6100 sayılı HMK’nın 379. maddesinde; “(1) Yargılamanın iadesi talebi üzerine mahkeme, tarafları davet edip dinledikten sonra; a) Talebin kanuni süre içinde yapılmış olup olmadığını, b) Yargılamanın iadesi yoluyla kaldırılması istenen hükmün kesin olarak verilmiş veya kesinleşmiş olup olmadığını, c) İleri sürülen yargılamanın iadesi sebebinin kanunda yazılı sebeplerden olup olmadığını, kendiliğinden inceler. (2) Bu koşullardan biri eksik ise hâkim davayı esasa girmeden reddeder.” düzenlemesine yer verilmiş olduğundan, mahkememizce öncelikle bu konularda değerlendirme yapılmıştır.

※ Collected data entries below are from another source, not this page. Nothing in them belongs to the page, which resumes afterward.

(** and is [x] itself when [x] is between them. *)
Lemma clamp_id lo hi x :
  dle lo x -> dle x hi -> dltb x hi = true -> dltb lo x = true -> dmax lo (dmin hi x) = x.
Proof. intros _ _ H1 H2. unfold dmin. rewrite H1. unfold dmax. by rewrite H2. Qed.

(** ** Ratios of counts *)

Lemma ndigits_mono a b : 0 < a -> a <= b -> ndigits a <= ndigits b.
Proof.
  intros Ha Hab. destruct (ndigits_spec b) as (H1 & _ & Hb); [lia|].
  apply ndigits_le; lia.
Qed.

Lemma strip_zeros_value fuel q e ideal s :
  s <= e ->
  let '(q', e') := strip_zeros fuel q e ideal in
  e <= e' /\ q' * 10 ^ (e' - s) = q * 10 ^ (e - s) /\ (0 <= q -> 0 <= q').
Proof.
  revert q e; induction fuel as [|f IH]; intros q e Hs; cbn [strip_zeros]; [lia|].
  destruct ((e <? ideal) && (q mod 10 =? 0)) eqn:E; [|lia].
  apply andb_true_iff in E as [_ Hm%Z.eqb_eq].
  specialize (IH (q / 10) (e + 1) ltac:(lia)). destruct (strip_zeros _ _ _ _) as [q' e'].
  destruct IH as (H1 & H2 & H3). split; [lia|]. split.
  - rewrite H2. replace (e + 1 - s) with (Z.succ (e - s)) by lia.
    rewrite Z.pow_succ_r by lia. pose proof (Z.div_mod q 10). nia.
  - intros. apply H3, Z.div_pos; lia.
Qed.

(** A proportion [n / m] with [n <= m] divides without error and, rounded,
    stays in the unit interval. *)
Lemma ddiv_ratio n m :
  0 <= n <= m -> 0 < m ->
  exists d, ddiv (dec_of_Z n) (dec_of_Z m) = Ok d /\ dnonneg d /\ dle d dunit.
Proof.
  intros Hn Hm. unfold ddiv. cbn [d_neg d_coef d_exp dec_of_Z].
  replace (n <? 0) with false by lia. replace (m <? 0) with false by lia. cbn [xorb].
  rewrite !N2Z.inj_abs_N, !Z.abs_eq by lia. replace (m =? 0) with false by lia.
  destruct (n =? 0) eqn:En; [eexists; split; [done|]; split; by vm_compute|].
  apply Z.eqb_neq in En. set (sh := ndigits m - ndigits n + prec + 1).
  assert (Hsh : 0 < sh) by (pose proof (ndigits_mono n m); unfold prec in *; lia).
  pose proof (pow10_gt0 sh ltac:(lia)) as Hp.
  unfold div_coef. replace (0 <=? sh) with true by lia.
  set (q := n * 10 ^ sh / m).
  assert (Hq0 : 0 <= q) by (apply Z.div_pos; nia).
  pose proof (Z.div_mod (n * 10 ^ sh) m ltac:(lia)) as Hdm. fold q in Hdm.
  pose proof (Z.mod_pos_bound (n * 10 ^ sh) m Hm) as Hmod.
  assert (Hfin : forall c e, 0 <= c -> - sh <= e -> c * 10 ^ (e + sh) <= 10 ^ sh ->
     dnonneg (fix_dec false c e) /\ dle (fix_dec false c e) dunit).
  { intros c e Hc He Hle. split; [by apply fix_dec_nonneg|].
    rewrite (dleb_sval (- sh)); [|pose proof (fix_dec_exp_le false c e); lia|cbn; lia].
    apply fix_dec_le; try (cbn; lia); [apply representable_1|].
    unfold sval. cbn [signed dint d_neg d_coef d_exp dec_of_Z].
    replace (e - - sh) with (e + sh) by lia. replace (0 - - sh) with sh by lia.
    change (dint dunit) with 1. lia. }
  destruct (negb (n * 10 ^ sh mod m =? 0)) eqn:Est.
  - eexists; split; [done|].
    replace (0 - 0 - sh) with (- sh) by lia. apply Hfin; [case_match; lia|lia|].
    replace (- sh + sh) with 0 by lia. rewrite Z.pow_0_r, Z.mul_1_r.
    assert (q < 10 ^ sh) by (apply negb_true_iff, Z.eqb_neq in Est; nia). case_match; lia.
  - pose proof (strip_zeros_value (Z.to_nat sh) q (0 - 0 - sh) (0 - 0) (- sh) ltac:(lia)) as Hst.
    destruct (strip_zeros _ _ _ _) as [q' e']. destruct Hst as (H1 & H2 & H3).
    eexists; split; [done|]. apply Hfin; [lia|lia|].
    replace (e' + sh) with (e' - - sh) by lia. rewrite H2.
    replace (0 - 0 - sh - - sh) with 0 by lia. rewrite Z.pow_0_r, Z.mul_1_r. nia.
Qed.

(** Division fails only on a zero divisor. *)
Lemma ddiv_total a b : dint b <> 0 -> exists d, ddiv a b = Ok d.
Proof.
  intros Hb. unfold ddiv. assert (Z.of_N (d_coef b) <> 0).
  { unfold dint in Hb. case_match; lia. }
  replace (Z.of_N (d_coef b) =? 0) with false by lia.
  repeat case_match; eauto.
Qed.

Lemma dunit_nonneg : dnonneg dunit.
Proof. by vm_compute. Qed.

#[export] Hint Resolve dunit_nonneg dadd_nonneg dmul_nonneg : agora.

Lemma dle_unit_nonzero d : dle dunit d -> dint d <> 0.
Proof.
  set (s := Z.min 0 (d_exp d)). rewrite (dleb_sval s) by (cbn; lia). unfold sval. cbn -[Z.pow].
  pose proof (pow10_gt0 (0 - s) ltac:(lia)). nia.
Qed.

(** [total + 1] of a non-negative total is a divisor. *)
Lemma dadd_unit_nonzero d : dnonneg d -> dint (dadd d dunit) <> 0.
Proof.
  intros Hd%dnonneg_iff. apply dle_unit_nonzero. set (s := Z.min 0 (d_exp d)).
  apply (dadd_ge _ _ _ s); try (cbn; lia); [apply representable_1|].
  unfold sval. pose proof (pow10_gt0 (d_exp d - s) ltac:(lia)). nia.
Qed.

(** Numbers equal to the same number are on both sides of each other. *)
Lemma deqb_same_le a b k : deqb a k = true -> deqb b k = true -> dleb b a = true.
Proof.
  set (s := Z.min (Z.min (d_exp a) (d_exp b)) (d_exp k)). rewrite !(deqb_sval s), (dleb_sval s) by lia. lia.
Qed.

Yapılan değerlendirme sonucunda; olayda yargılamanın iadesine konu kararın kesinleşmiş olma koşulunun bulunduğu, talebin kanuni süre içinde yapıldığı, davacının bildirdiği ileri sürülen yargılamanın iadesi sebebinin kanunun 375/1-c bendinde yazılı sebeplerden olduğu ancak davalının bildirdiği ” gerekçeli kararın dosyada azilnamesi bulunan vekile tebliğ edildiğine “yönelik yargılamanın yenilenmesi sebebinin kanunda sınırlı halde sayılan sebepler arasında sayılmadığı belirlenmiştir.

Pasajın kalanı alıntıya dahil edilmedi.